Kalash women dance during the Chilim Jusht festival. — Dawn
Kalash women dance during the Chilim Jusht festival. — Dawn

“Had it been true, today you would not have found me attired in this outfit,” Syed Gul points towards her typical Kalash dress when asked about the issue of forced conversion of Kalash people to Islam. An educated woman who studied archaeology in university and presently serving as supervisor in Chitral Museum, Ms Gul goes on to assert that she passed four years of her college life in a deeply religious Muslim family, but they did not talk to her about her Kalash religion. She added that none of her Muslim friends in the girls’ college ever discussed her religion and similar was the case when she studied in Hazara University.

About the contents of a recent report compiled by the National Commission for Human Rights (NCHR) painting a bleak picture of Kalash people, she said that she did not know any single person who had been converted to Islam by force. She claimed that the other issues as discussed in the report pertaining to land settlement, basic human rights and oak forest ownership were all devoid of facts.

She praised the Muslim natives in the three Kalash valleys of Bumburate, Birir and Rumbur for their affable attitude towards Kalash people. She said that according to the last population census report, the strength of Kalash people stood at 3,800 compared to 12,000 of Muslims in all the three valleys, but the majority had never hindered their religious rituals.

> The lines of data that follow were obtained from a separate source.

(** * git4intel: the CTI repository client over Elasticsearch

    A shallow embedding of [git4intel/client.py] (class [Client]): the
    marking manager ([set_tlpplus]), the policy cache and access policy
    builder ([get_id_markings]), the search wrapper ([search]) and the
    molecule traversal ([get_molecule]).

    Python values are embedded as follows.
    - Strings are [string]; [s.split('--')] is [split_dd].
    - JSON documents and query bodies are [json] (strings, lists, objects;
      numbers, booleans and null are left out: no modelled path inspects one).
    - A method is a function [world -> result A * world]: the [world] holds
      the Python heap (caller-visible list objects), the Elasticsearch
      documents and aliases, and a ghost [trace] of the calls made to
      [Client.search] and to the Elasticsearch [search] endpoint.
    - A Python exception is [Raise e]; [return False] is a constructor of the
      result type of each method.
    - Helpers imported from [git4intel/utils.py], the [stix2] library and the
      Elasticsearch server are fields of [environment]. *)

From Stdlib Require Import Ascii String.
From stdpp Require Import gmap strings list pretty.

Open Scope string_scope.
Open Scope list_scope.

(** ** Python strings *)

Definition prepend (c : ascii) (parts : list string) : list string :=
  match parts with
  | p :: ps => String c p :: ps
  | [] => [String c EmptyString]
  end.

Wazirzada Kalash, manager of Ayun and Kalash Valleys Development Programme, and Muhkamuddin, a former chairman of the organisation, insisted that if someone wanted to see the practical manifestation of interfaith harmony in its best form, the Kalash valleys were the best places to visit where Muslims and Kalash lived in an ideally peaceful atmosphere ensuring coexistence. They admitted the fact that the Kalash people were gradually decreasing in strength due to their conversion to Islam, but said the process could not be stopped due to the social environment.

Not a single complaint about forced conversion of Kalash has ever been reported in Chitral, says DPO Mansoor Aman

They said that in schools the Kalash and Muslim children intermingled and read the same syllabus from the same teacher and played in the same ground. “The Kalash children’s unwittingly adopting the norms of the Muslim majority starts from primary classes. They have to wear the dresses like the Muslims children in schools.”

Islamiyat is taught as a compulsory subject in the schools which moulds their inclination towards Islam. The co-education in the government middle schools of Rumbur and Birir valleys and the high school of Bumburate valley can also be counted as one of the factors in this regard, they said.

They regretted that the primary level schools for Kalash had been abolished which were set up many years ago in all the valleys and now Muslim children were also enrolled there. They said that at primary level the Kalash children must be given an exclusive environment along with teachers from their own community so that they might retain the essence of their religion and culture.

District education officer Ihsanul Haq confirmed that the students of both sexes and communities were taught in the same schools. He said that the subject of Ethics could not be started in the valley schools for Kalash students as the KP Textbook Board did not provide free textbooks. Regarding abolition of Kalash-specific primary schools, he said that it was unnecessary for the Kalash children to have a separate school.

About the issue of conversion, district police officer Mansoor Aman said that according to the police record, not a single complaint about forced conversion of Kalash had ever been reported. “Those Kalash who convert to Islam, exercised their constitutional right of changing religion.

There might be larger social and economic factors which influence their choice. There is no constraint on Kalash people in performing in their religious rituals. They can do their festivals and routine rituals with freedom and security,” Mr Aman said.

Wazirzada Kalash also said that the land settlement process had recently been completed in the district as per procedure of the department.

He said that the land settlement department informed the villagers to remain present in their lands at the time of demarcation and settlement and this was practiced in the valleys as well.

About the allegation of deprivation of Kalash from the local forest, he said that the forests in the valleys were being managed under the Forest Act 2002.

He said that Kalash lived side by side with Muslims in the valleys sharing the same facilities. “If Kalash in some locality was the sufferer of the lack of a certain facility, then his Muslim neighbour also did suffer and it had never happened that the Kalash were debarred from taking advantage of a certain facility in an area,” he said.

Syed Gul said that the Kalash felt themselves more secure than ever before as both their Muslim neighbours and the state agencies cared for them and no outsider could dare to intimidate them. She said that at present there were hundreds of Kalash girls enrolled in different colleges of the city while enrolment rate of Kalash children in the schools was nearly 100 per cent.

The Kalash exponents, however, suggested that Kalash children should be taught by teachers from their own community in separate schools up to primary level while the subject of Ethics should be taught to them in the middle and high classes instead of Islamiyat.